## PROBLEM TO WORK ON
The records below need to be printed in full. Keep each one exact.

## EXERCISE DATA
:::

Lemma holds_along_app (Q : W -> Io -> Prop) (a b : list Io) (w : W) :
  holds_along Q w (a ++ b) <-> holds_along Q w a /\ holds_along Q (replay a w) b.
Proof.
  revert w. induction a as [|io a IH]; intros w; simpl.
  - tauto.
  - rewrite IH. tauto.
Qed.

Lemma holds_along_at (Q : W -> Io -> Prop) (ios : list Io) (w : W) :
  holds_along Q w ios ->
  forall pre io post, ios = pre ++ io :: post -> Q (replay pre w) io.
Proof.
  intros Hall pre io post ->.
  apply holds_along_app in Hall as [_ [Hq _]]. exact Hq.
Qed.

Lemma observed_app (a b : list Io) (w : W) :
  observed w (a ++ b) <-> observed w a /\ observed (replay a w) b.
Proof. apply holds_along_app. Qed.

Lemma coherent_ret {A} (a : A) : Coherent (ret (W := W) a).
Proof. intros s. split; [reflexivity | exact I]. Qed.

Lemma coherent_bind {A B} (m : M W A) (k : A -> M W B) :
  Coherent m -> (forall a, Coherent (k a)) -> Coherent (bind m k).
Proof.
  intros Hm Hk s. rewrite bind_state, bind_trace, calls_app, replay_app.
  destruct (Hm s) as [Hb Ho].
  destruct (Hk (value (m s)) (state (m s))) as [Hb' Ho'].
  rewrite Hb in Hb', Ho'. split; [exact Hb'|].
  apply observed_app. split; assumption.
Qed.

Lemma coherent_enter (f : Fn) : Coherent (mark (Enter f)).
Proof. intros s. split; [reflexivity | exact I]. Qed.

Lemma coherent_leave (f : Fn) : Coherent (mark (Leave f)).
Proof. intros s. split; [reflexivity | exact I]. Qed.

Lemma coherent_perform (io : Io) : blind io = true -> Coherent (perform io).
Proof. intros Hio s. destruct io; try discriminate; repeat split. Qed.

Lemma coherent_digitalRead (pin : Z) : Coherent (digitalRead pin).
Proof. intros s. repeat split. Qed.

Lemma coherent_millis : Coherent millis.
Proof. intros s. repeat split. Qed.

(** A step that only touches the globals. *)
Lemma coherent_silent {A} (m : M W A) :
  (forall s, trace (m s) = [] /\ board (state (m s)) = board s) -> Coherent m.
Proof. intros Hm s. destruct (Hm s) as [-> ->]. split; [reflexivity | exact I]. Qed.

Lemma coherent_for_from (body : nat -> M W unit) (count i : nat) :
  (forall j, Coherent (body j)) -> Coherent (for_from i count body).
Proof.
  intros Hbody. revert i. induction count as [|k IH]; intros i.
  - apply coherent_ret.
  - apply coherent_bind; [apply Hbody | intros _; apply IH].
Qed.

Lemma coherent_for_upto (body : nat -> M W unit) (n : nat) :
  (forall j, Coherent (body j)) -> Coherent (for_upto n body).
Proof. apply coherent_for_from. Qed.

End Coherence.

#[export] Hint Resolve coherent_ret coherent_bind coherent_enter coherent_leave
  coherent_digitalRead coherent_millis coherent_for_upto : coherent.
#[export] Hint Extern 1 (Coherent (perform _)) =>
  apply coherent_perform; reflexivity : coherent.
#[export] Hint Extern 1 (Coherent (digitalWrite _ _)) =>
  apply coherent_perform; reflexivity : coherent.
#[export] Hint Extern 1 (Coherent (pinMode _ _)) =>
  apply coherent_perform; reflexivity : coherent.
#[export] Hint Extern 1 (Coherent (delayMicroseconds _)) =>
  apply coherent_perform; reflexivity : coherent.
#[export] Hint Extern 1 (Coherent (Serial_begin _)) =>
  apply coherent_perform; reflexivity : coherent.
#[export] Hint Extern 1 (Coherent (Serial_print _)) =>
  apply coherent_perform; reflexivity : coherent.
#[export] Hint Extern 1 (Coherent (Serial_print_int _)) =>
  apply coherent_perform; reflexivity : coherent.
#[export] Hint Extern 1 (Coherent (Serial_println _)) =>
  apply coherent_perform; reflexivity : coherent.
#[export] Hint Extern 1 (Coherent (read_matrix _ _)) =>
  apply coherent_silent; intros; split; reflexivity : coherent.
#[export] Hint Extern 1 (Coherent (write_matrix _ _ _)) =>
  apply coherent_silent; intros; split; reflexivity : coherent.
#[export] Hint Extern 1 (Coherent get_lastPrintTime) =>
  apply coherent_silent; intros; split; reflexivity : coherent.
#[export] Hint Extern 1 (Coherent (set_lastPrintTime _)) =>
  apply coherent_silent; intros; split; reflexivity : coherent.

:::

## RESPONSE TO THE EXERCISE
Lemma holds_along_app (Q : W -> Io -> Prop) (a b : list Io) (w : W) :
  holds_along Q w (a ++ b) <-> holds_along Q w a /\ holds_along Q (replay a w) b.
Proof.
  revert w. induction a as [|io a IH]; intros w; simpl.
  - tauto.
  - rewrite IH. tauto.
Qed.

Lemma holds_along_at (Q : W -> Io -> Prop) (ios : list Io) (w : W) :
  holds_along Q w ios ->
  forall pre io post, ios = pre ++ io :: post -> Q (replay pre w) io.
Proof.
  intros Hall pre io post ->.
  apply holds_along_app in Hall as [_ [Hq _]]. exact Hq.
Qed.

Lemma observed_app (a b : list Io) (w : W) :
  observed w (a ++ b) <-> observed w a /\ observed (replay a w) b.
Proof. apply holds_along_app. Qed.

Lemma coherent_ret {A} (a : A) : Coherent (ret (W := W) a).
Proof. intros s. split; [reflexivity | exact I]. Qed.

Lemma coherent_bind {A B} (m : M W A) (k : A -> M W B) :
  Coherent m -> (forall a, Coherent (k a)) -> Coherent (bind m k).
Proof.
  intros Hm Hk s. rewrite bind_state, bind_trace, calls_app, replay_app.
  destruct (Hm s) as [Hb Ho].
  destruct (Hk (value (m s)) (state (m s))) as [Hb' Ho'].
  rewrite Hb in Hb', Ho'. split; [exact Hb'|].
  apply observed_app. split; assumption.
Qed.

Lemma coherent_enter (f : Fn) : Coherent (mark (Enter f)).
Proof. intros s. split; [reflexivity | exact I]. Qed.

Lemma coherent_leave (f : Fn) : Coherent (mark (Leave f)).
Proof. intros s. split; [reflexivity | exact I]. Qed.

Lemma coherent_perform (io : Io) : blind io = true -> Coherent (perform io).
Proof. intros Hio s. destruct io; try discriminate; repeat split. Qed.

Lemma coherent_digitalRead (pin : Z) : Coherent (digitalRead pin).
Proof. intros s. repeat split. Qed.

Lemma coherent_millis : Coherent millis.
Proof. intros s. repeat split. Qed.

(** A step that only touches the globals. *)
Lemma coherent_silent {A} (m : M W A) :
  (forall s, trace (m s) = [] /\ board (state (m s)) = board s) -> Coherent m.
Proof. intros Hm s. destruct (Hm s) as [-> ->]. split; [reflexivity | exact I]. Qed.

Lemma coherent_for_from (body : nat -> M W unit) (count i : nat) :
  (forall j, Coherent (body j)) -> Coherent (for_from i count body).
Proof.
  intros Hbody. revert i. induction count as [|k IH]; intros i.
  - apply coherent_ret.
  - apply coherent_bind; [apply Hbody | intros _; apply IH].
Qed.

Lemma coherent_for_upto (body : nat -> M W unit) (n : nat) :
  (forall j, Coherent (body j)) -> Coherent (for_upto n body).
Proof. apply coherent_for_from. Qed.

End Coherence.

#[export] Hint Resolve coherent_ret coherent_bind coherent_enter coherent_leave
  coherent_digitalRead coherent_millis coherent_for_upto : coherent.
#[export] Hint Extern 1 (Coherent (perform _)) =>
  apply coherent_perform; reflexivity : coherent.
#[export] Hint Extern 1 (Coherent (digitalWrite _ _)) =>
  apply coherent_perform; reflexivity : coherent.
#[export] Hint Extern 1 (Coherent (pinMode _ _)) =>
  apply coherent_perform; reflexivity : coherent.
#[export] Hint Extern 1 (Coherent (delayMicroseconds _)) =>
  apply coherent_perform; reflexivity : coherent.
#[export] Hint Extern 1 (Coherent (Serial_begin _)) =>
  apply coherent_perform; reflexivity : coherent.
#[export] Hint Extern 1 (Coherent (Serial_print _)) =>
  apply coherent_perform; reflexivity : coherent.
#[export] Hint Extern 1 (Coherent (Serial_print_int _)) =>
  apply coherent_perform; reflexivity : coherent.
#[export] Hint Extern 1 (Coherent (Serial_println _)) =>
  apply coherent_perform; reflexivity : coherent.
#[export] Hint Extern 1 (Coherent (read_matrix _ _)) =>
  apply coherent_silent; intros; split; reflexivity : coherent.
#[export] Hint Extern 1 (Coherent (write_matrix _ _ _)) =>
  apply coherent_silent; intros; split; reflexivity : coherent.
#[export] Hint Extern 1 (Coherent get_lastPrintTime) =>
  apply coherent_silent; intros; split; reflexivity : coherent.
#[export] Hint Extern 1 (Coherent (set_lastPrintTime _)) =>
  apply coherent_silent; intros; split; reflexivity : coherent.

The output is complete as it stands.